No dlatego mówię że tylko cud, no może i owulacja była późno, baaardzo późno. Po stracie w marcu trochę mi cykle się rozjechały tak jak zawsze było 28 dni tak teraz 27 i 31 na zmianę. Zakładając że ten był 31 dniowy to owulacja mogła być 16-17-18 dc, sex 18 dc, czyli że w przypadku gdyby gdyby doszło do zapłodnienia 19 dc to może i taki wynik ale weźcie pod uwagę ze testy wychodziły od 30 dc. Gdyby nie moja "przeszłość" to miałabym więcej wiary w ten cud. No ale grzecznie czekam do piątku, dupka łykam, zastrzyki robię...
Oranda ale wiesz dokladnie kiedy miałaś owu i kiedy nastąpiło zagnieżdżenie? Jak nie to nie możesz mówić czy jest niska. W piątek zrobisz betę i wtedy cokolwiek będziesz mogła powiedzieć a nie teraz kiedyś masz zaledwie jeden wynik.
Dzień cyklu nie ma znaczenia - ważna jest tylko informacja, kiedy mogła być owulacja. Czyli musimy ustalić, który to dzień fazy lutealnej.

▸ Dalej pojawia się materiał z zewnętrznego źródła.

(** An evicted entry loses its term.  For an entry no longer in the cache,
    [term] answers with the first eight bytes of its data (or reports it
    unavailable when the data is shorter), and after [entries] has reloaded it both
    the entry and [term] say 0, whatever term it was appended with. *)
Theorem evicted_term s l i e :
  log_ok s l → l !! i = Some e → (1 ≤ first_index_ s ≤ i)%N → (first_index_ s < 2 ^ 64)%N →
  (last_index_ s + 1 < 2 ^ 64)%N → peek (entry_cache s) i = None →
  (∃ s1, term i s = (Done (if (8 <=? length (e_data e))%nat
                           then Ok (from_le_bytes (take 8 (e_data e))) else Err Unavailable), s1)) ∧
  ∃ s2 s3, entries i (i + 1) None s = (Done (Ok [reloaded e]), s2) ∧
    term i s2 = (Done (Ok 0%N), s3).
Proof.
  intros Hl He Hi Hf Hlast Hp. destruct (lo_index s l Hl i e He) as [Hidx Hil].
  assert (u64_pred (first_index_ s) < i)%N as Hlt.
  { unfold u64_pred. replace (first_index_ s + 2 ^ 64 - 1)%N with (first_index_ s - 1 + 1 * 2 ^ 64)%N
      by lia. rewrite N.Div0.mod_add, N.mod_small; lia. }
  assert (∀ s' : CasRaftStorage (W := W) (C := C), first_index_ s' = first_index_ s → ((i <? u64_pred (first_index_ s')) = false ∧
    (i =? u64_pred (first_index_ s')) = false)%N) as Hguards.
  { intros s' ->. split; [apply N.ltb_ge|apply N.eqb_neq]; lia. }
  split.
  - unfold term. destruct (Hguards s eq_refl) as [-> ->].
    pose proof (lru_get_value i (entry_cache s)) as Hv. pose proof (lru_get_ok i s l Hl) as Hl'.
    destruct (lru_get i (entry_cache s)) as [cached c]. simpl in *. subst cached. rewrite Hp.
    change (tracked_hash i (set_cache c s)) with (tracked_hash i s).
    destruct (lo_hash s l Hl i e He) as (h & -> & Hh).
    unfold bind. rewrite (with_get_ok h (e_data e) (set_cache c s) l) by done.
    eexists. unfold ret, raise. by repeat case_match.
  - destruct (fetch_entry_ok i s l Hl) as (r & s1 & Hfe & Hl1 & Hl1' & Hc & Hr).
    rewrite He in Hr. destruct Hr as (e' & fresh & -> & _ & Hev). destruct (Hev Hp) as [-> ->].
    pose proof (fetch_entry_first _ _ _ _ Hfe) as Hfirst.
    pose proof (lru_get_value i (lru_put i (reloaded e) (entry_cache s1))) as Hv.
    rewrite lru_put_same in Hv.
    destruct (lru_get i (lru_put i (reloaded e) (entry_cache s1))) as [cached c] eqn:Hget.
    simpl in Hv. subst cached.
    exists (set_cache (lru_put i (reloaded e) (entry_cache s1)) s1). eexists. split.
    + unfold entries. rewrite u64_add_small by done. rewrite (proj2 (N.ltb_ge _ _)) by lia.
      unfold range. replace (N.to_nat (i + 1 - i)) with 1 by lia. simpl.
      rewrite N.add_0_r. by rewrite (bind_ok _ _ _ _ _ Hfe).
    + unfold term. simpl. destruct (Hguards s1 Hfirst) as [-> ->]. by rewrite Hget.
Qed.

Potwierdź proszę: pisałaś, że w piątek był 30 dc. Czyli dziś jest 36 dc, tak? Współżycie (jedyne?) w 18 dc. Obserwacji nie prowadzisz, więc zakładam, że owulacja mogła być nawet dzień lub dwa po współżyciu (plemniki czekały). Czyli dziś mógłby być 16-18 dzień lutealnej.
Marion tak jest dziś 36 dc. Wynik bety 75 z 35 dc. 18 dc było ostatnie współżycie, wcześniej też było kilka, później byliśmy z mężem osobno :P ja na wyjeździe. Tak nie wiem kiedy była owulacja bo nie prowadzę obserwacji. Tak wiem że jest cień szansy. Tylko zwróćcie uwagę że testy wychodzą od 30 dc. Wcześniej w 28 nie było żadnego cienia. Czyli testowanie 30-35 dc i kreska właściwie w tym samym kolorze. Jeżeli w 35 dc mam 75 to w 30 musiałabym mieć ok 30 we krwi, nie wiem czy taki wynik wyszedłby na teście. Może jest jeszcze jakaś możliwość że będzie ok ale to są naprawdę małe szanse.
Chyba w poniedziałek powtórzę kolejny raz. Wiecie co tak sobie przypomniałam, że tego 18 dc (jak ostatni raz był sex) miałam dobry śluz bo poszłam z tej okazji do męża na wiadomo co. Ale jakoś nie mogę uwierzyć póki co, że to może tak być mało i że będzie dobrze.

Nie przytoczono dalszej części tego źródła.